創薬ベンチャーなどが加盟する業界団体、日本バイオテク協議会の山田英会長(アンジェス社長)は24日、オンライン会見し、新型コロナウイルス感染症のワクチンや治療薬の早期実用化に向けて、開発に取り組む新興企業への支援や制度改正を求めた。山田会長は「開発に着手している加盟企業11社のいずれもが資金など何らかの課題を抱えている」と助成金の充実などを訴えた。ワクチンの国家検定廃止などを要望した。

 バイオテク協議会の加盟企業では新型コロナ向けワクチンにアンジェスやノーベルファーマ、メドレックス、治療薬にはイーベックやボナック、ペプチドリームが参入。診断薬やワクチン評価技術にもエムバイオテックなどが取り組む。ただ、ベンチャーは資金力や開発体制などが十分でなく研究開発の加速には連携や協力が欠かせないとした。

 協議会による要望は、新たな助成金制度の導入や製造会社との連携を含めた開発支援などを中心に診療報酬、製薬企業のパートナー支援など9項目に上る。要望書はすでに政府に届け、今月成立した第2次補正予算に盛り込まれた案件もあり、山田会長は資金面について「かなり手厚い支援を組んでもらった」と話した。

 資金支援だけでなく制度改正も求めている。ワクチンは現状、メーカーによる出荷検査と国立感染症研究所による国家検定の「ダブルチェック」が必須。要望では、感染研の国家検定を医薬品医療機器総合機構(PMDA)によるGMP査察に含めれば国家検定がなくても十分に対応できると指摘し、緊急を要するコロナワクチンについては国家検定廃止を要望した。

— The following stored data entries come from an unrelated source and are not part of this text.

(** The goroutines of a read append to the response without a lock: a read of two
    blocks the node has can return with one of them. *)
Theorem Read_loses_block (n : Node) (s : BadgerStore B) ems bs h1 h2 d1 d2 :
  node_inv n (sees s) ems bs -> bs !! h1 = Some d1 -> bs !! h2 = Some d2 ->
  exists schedule b n', Read grow schedule [h1; h2] (Obj n s : nstate) = (Ok [b], Obj n' s) /\
    b_Id b = h2 /\ b_Data b = d2.
Proof.
  intros Hn H1 H2. assert (Hk : forall h d, bs !! h = Some d -> exists meta, metas n !! h = Some meta /\ OnS3Only meta = false).
  { intros h d Hd. pose proof (ni_meta _ _ _ _ Hn h) as Hm. destruct (metas n !! h) as [meta|]; [|congruence].
    exists meta. split; [done|]. apply Hm. }
  destruct (Hk _ _ H1) as (m1 & Hm1 & Hs1), (Hk _ _ H2) as (m2 & Hm2 & Hs2).
  destruct (read_volume n s ems bs (be_VolID m1) h1 Hn) as (d & hd1 & n1 & Hr1 & Hn1 & _ & Hmm & _); [by exists m1|].
  destruct (read_volume n1 s ems bs (be_VolID m2) h2 Hn1) as (e & hd2 & n2 & Hr2 & _ & _ & _ & Hd2 & _ & _ & Hid).
  { exists m2. by rewrite Hmm. }
  exists [0; 0; 1; 2; 1; 2; 1; 2; 1; 2]%nat, (mkPbBlock e (wrap32 (DataLen hd2)) (Index hd2) (Crc32 hd2) (HashReadable hd2)), n2.
  split; [|split; [done|cbn; congruence]].
  assert (Hmain : forall h m rest rd, metas n !! h = Some m -> OnS3Only m = false ->
    read_step grow 0 (mkReading (h :: rest) None rd nil_slice nil_heap None None) (Obj n s : nstate) =
    (Ok (mkReading rest None (rd ++ [Fetch (be_VolID m) h]) nil_slice nil_heap None None), Obj n s)).
  { intros h m rest rd Hm Hs. cbn [read_step]. unfold main_step. cbn [r_main r_ids]. rewrite bind_fields. cbn [Datatypes.id].
    unfold GetBlockMeta. rewrite Hm, Hs. unfold catch, SelectRead. rewrite bind_fields. cbn [Datatypes.id]. by rewrite Hm. }
  unfold Read, read_start. cbn [app read_steps]. unfold bind at 1 2. rewrite (Hmain h1 m1) by done. 
  unfold bind at 1. rewrite (Hmain h2 m2) by done. cbn [app].
  unfold bind at 1. cbn [read_step]. unfold reader_step at 1. cbn [r_readers lookup list_lookup].
  rewrite (bind_ok _ _ _ _ _ Hr1). cbn [fst]. unfold bind at 1, deref. cbn [ret].
  unfold bind at 1. cbn [read_step]. unfold reader_step at 1. cbn [r_readers with_readers insert list_insert lookup list_lookup].
  rewrite (bind_ok _ _ _ _ _ Hr2). cbn [fst]. unfold bind at 1, deref. cbn [ret].
  reflexivity.
Qed.

(** Writes go to the volume with the most room left. *)
Theorem SelectWrite_most_room (n : Node) (s : BadgerStore B) m ems bs :
  node_inv n m ems bs -> candidates n <> ∅ ->
  exists i vs, SelectWrite range_stats (Obj n s : nstate) = (Ok i, Obj n s) /\
    is_Some (candidates n !! i) /\ volStats n !! i = Some vs /\
    forall j vs', volStats n !! j = Some vs' -> RemainCap vs' <= RemainCap vs.
Proof.
  intros Hn Hne. destruct (SelectWrite_run n s m ems bs Hn Hne) as (i & vs & Hsel & Hc & Hvs).
  exists i, vs. split_and!; [done..|]. intros j vs' Hj. unfold SelectWrite in Hsel. rewrite bind_fields in Hsel.
  cbn [Datatypes.id] in Hsel. destruct (SliceStable _ _) as [|w r] eqn:E; [done|]. injection Hsel as Hw.
  assert (Hwi : w ∈ (range_stats (volStats n)).*2) by (rewrite <- (SliceStable_perm (fun a b => RemainCap b <? RemainCap a)), E; apply elem_of_cons; by left).
  apply list_elem_of_fmap in Hwi as ([j' w'] & -> & Hwi). rewrite range_stats_perm, elem_of_map_to_list in Hwi.
  cbn [snd] in *. pose proof (ni_stat_id _ _ _ _ Hn _ _ Hwi) as Ej. rewrite Hw in Ej. subst j'.
  rewrite Hvs in Hwi. injection Hwi as <-.
  eapply (SliceStable_head (fun i j => RemainCap j <? RemainCap i) vs _ r vs') in E.
  - apply N.ltb_ge in E. exact E.
  - intros a b. destruct (N.ltb_spec (RemainCap b) (RemainCap a)); [right|by left].
    apply N.ltb_ge. lia.
  - intros a b c H1%N.ltb_ge H2%N.ltb_ge. apply N.ltb_ge. lia.
  - apply list_elem_of_fmap. exists (j, vs'). split; [done|]. by rewrite range_stats_perm, elem_of_map_to_list.
Qed.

 ワクチンや治療薬の開発を進めるにあたって、山田会長は「製造メーカーとのオールジャパン体制が必要」とも指摘し、「製造は海外に頼るのではなく、国内に整備することが重要だ」と強調した。協議会では、企業連合によるコンソーシアムの設置を検討しており、「それぞれの専門性を持ち寄って迅速に対応することが求められる」と語った。